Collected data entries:
----

(** updateTab stores the tabs, whatever was stored before. *)
Lemma updateTab_stores p s : tabs_ok s.(editableTabs) -> s.(editableTabsKey) ∈ List.map id s.(editableTabs) ->
  s.(storage_key) = None \/ s.(storage_key) = Some s.(editableTabsKey) -> (forall i, s.(tasks) !! i <> Some AwaitBase) ->
  manager_ok (updateTab p s).
Proof.
  intros H1 H2 H3 H4. pose proof (map_id_update s.(editableTabsKey) p s.(editableTabs)) as E.
  constructor; cbn [updateTab saveStorageTabs with_storage with_tabs editableTabs editableTabsKey storage_tabs storage_key tasks];
    [by apply (tabs_ok_ids s.(editableTabs))|by rewrite E|by apply (tabs_ok_ids s.(editableTabs))|done|done|done|done].
Qed.

Lemma updateTab_ok p s : manager_ok s -> manager_ok (updateTab p s).
Proof. intros []. by apply updateTab_stores. Qed.

(** A tab is shown: whatever was active and stored before. *)
Lemma changeTab_ok i s : tabs_ok s.(editableTabs) -> i ∈ List.map id s.(editableTabs) ->
  (forall j, s.(tasks) !! j <> Some AwaitBase) -> manager_ok (changeTab i s).
Proof.
  intros Ht Hi Hb. unfold changeTab. assert ((i === js "99") = false) as ->.
  { apply streqb_neq. intros ->. destruct Ht as (_ & H2 & _). specialize (H2 _ Hi).
    assert (H99 : js "99" ∉ tab_ids) by (apply (bool_decide_unpack _); vm_compute; exact I). done. }
  destruct (List.find (fun tab => id tab === i) (editableTabs s)) as [cur|] eqn:Ef.
  2:{ exfalso. apply elem_map in Hi as (t & -> & Hin). pose proof (find_none _ _ Ef t (proj1 (list_elem_of_In _ _) Hin)) as Hn. cbn in Hn. by rewrite streqb_refl in Hn. }
  apply find_some in Ef as [Hin Ecur]. apply streqb_eq in Ecur as <-. apply list_elem_of_In in Hin. cbv zeta.
  set (s1 := saveStorageTabsKey _). assert (H1 : manager_ok s1).
  { constructor; cbn; try done. by right. }
  clearbody s1. destruct (bool_decide _);
    (eapply same_tabs_ok; [|exact H1]; eapply same_tabs_trans; [|apply same_tabs_search]; tabs_same).
Qed.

----

Required action: Respond with only the number of lines in the data that include the string "exact".

Solution: 2